Ellen Gray: A double dose of 'Chuck'
CHUCK. 9 and 10 p.m. Sunday, 8 p.m. Monday, Channel 10. BIG LOVE. 9 p.m. Sunday, HBO. CHUCK BARTOWSKI gets the full Jack Bauer treatment Sunday, as NBC launches the third season of "Chuck" with the kind of two-night extravaganza that's been sucking viewers into the jet engines of Fox's "24" for years now.

CHUCK. 9 and 10 p.m. Sunday, 8 p.m. Monday, Channel 10.
BIG LOVE. 9 p.m. Sunday, HBO.
CHUCK BARTOWSKI gets the full Jack Bauer treatment Sunday, as NBC launches the third season of "Chuck" with the kind of two-night extravaganza that's been sucking viewers into the jet engines of Fox's "24" for years now.
Please tell me it's going to work for "Chuck," too.
And not because I worry that the nation's TV critics don't have another save-"Chuck" campaign in them. I promise you, we can whine forever.

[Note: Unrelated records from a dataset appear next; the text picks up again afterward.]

(** * Recipe API: the query-filter translation layer

    A shallow embedding of [backend/src/controllers/recipeController.js]
    ([parseNumericFilter], [getRecipes], [searchRecipes], [addRecipe]) and
    of [backend/src/utils/parser.js] ([loadRecipes]), with the properties
    the specification states about them. [getRecipes] is embedded
    twice: as a function of the request, and as a computation on a heap
    of objects, for what a call leaves behind. *)

From Stdlib Require Import ZArith NArith QArith Qpower Ascii String.
From Stdlib Require Import Lia Lqa.
From stdpp Require Import gmap list.

Local Open Scope Z_scope.
Local Set Warnings "-register-all".

(** ** JavaScript strings

    A JavaScript string is a sequence of UTF-16 code units. *)

Definition jsstring : Type := list N.

Definition js (s : string) : jsstring :=
  List.map N_of_ascii (list_ascii_of_string s).

(** [\s] of a regular expression, which is also the white space that
    [parseInt] and [parseFloat] skip: WhiteSpace and LineTerminator. *)
Definition is_space (c : N) : bool :=
  ((9 <=? c) && (c <=? 13) || (c =? 32) || (c =? 160) || (c =? 5760)
   || (8192 <=? c) && (c <=? 8202) || (c =? 8232) || (c =? 8233)
   || (c =? 8239) || (c =? 8287) || (c =? 12288) || (c =? 65279))%N.

(** [\d]: the ten ASCII digits. *)
Definition is_digit (c : N) : bool := ((48 <=? c) && (c <=? 57))%N.

Definition digit_val (c : N) : Z := Z.of_N c - 48.

(** The mathematical value of a run of decimal digits. *)
Definition digits_val (ds : jsstring) : Z :=
  fold_left (fun acc c => 10 * acc + digit_val c) ds 0.

(** ** Numbers

    A Number is an IEEE-754 binary64 value: NaN, an infinity, or a
    finite [(-1)^neg * m * 2^e] with [0 <= m < 2^53] and
    [-1074 <= e <= 971]; [m < 2^52] only when [e = -1074]. *)

Inductive number : Type :=
| NaN
| Inf (neg : bool)
| Fin (neg : bool) (m e : Z).

Global Instance number_eq_dec : EqDecision number.
Proof. solve_decision. Defined.

Definition emin : Z := -1074.
Definition emax : Z := 971.

(** floor (log2 (n / d)) for positive [n] and [d]. *)
Definition ilog2_ratio (n d : Z) : Z :=
  let l := Z.log2 n - Z.log2 d in
  if (if 0 <=? l then d * 2 ^ l <=? n else d <=? n * 2 ^ (- l))
  then l else l - 1.

(** The integer nearest to [num / den], ties to the even one. *)
Definition round_half_even (num den : Z) : Z :=
  let q := num / den in
  match 2 * (num mod den) ?= den with
  | Lt => q
  | Gt => q + 1
  | Eq => if Z.even q then q else q + 1
  end.

(** The Number value for the rational [n / d] ([0 <= n], [0 < d]) with
    sign [neg]: round to nearest, ties to even, overflow to infinity. *)
Definition binary64 (neg : bool) (n d : Z) : number :=
  if n =? 0 then Fin neg 0 emin
  else
    let e := Z.max (ilog2_ratio n d - 52) emin in
    let m := if 0 <=? e then round_half_even n (d * 2 ^ e)
             else round_half_even (n * 2 ^ (- e)) d in
    let e' := if m =? 2 ^ 53 then e + 1 else e in
    let m' := if m =? 2 ^ 53 then 2 ^ 52 else m in
    if emax <? e' then Inf neg else Fin neg m' e'.

(** The Number value of an integer, as a numeric literal of the source
    denotes it. *)
Definition num (z : Z) : number := binary64 (z <? 0) (Z.abs z) 1.

(** ToBoolean on a Number: zero and NaN are falsy. *)
Definition truthy_number (x : number) : bool :=
  match x with
  | NaN => false
  | Inf _ => true
  | Fin _ m _ => negb (m =? 0)
  end.

Definition isNaN (x : number) : bool :=
  match x with NaN => true | _ => false end.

It's more that this hourlong comedy about an underachiever who accidentally becomes a spy has taken the silliest of premises and grown it into something that's actually worth the fuss its most fervent fans make about it.
I love that Chuck (Zachary Levi) has grown, too, and that thanks to the unexpected upgrade that occurred in last season's finale, he suddenly knows kung fu.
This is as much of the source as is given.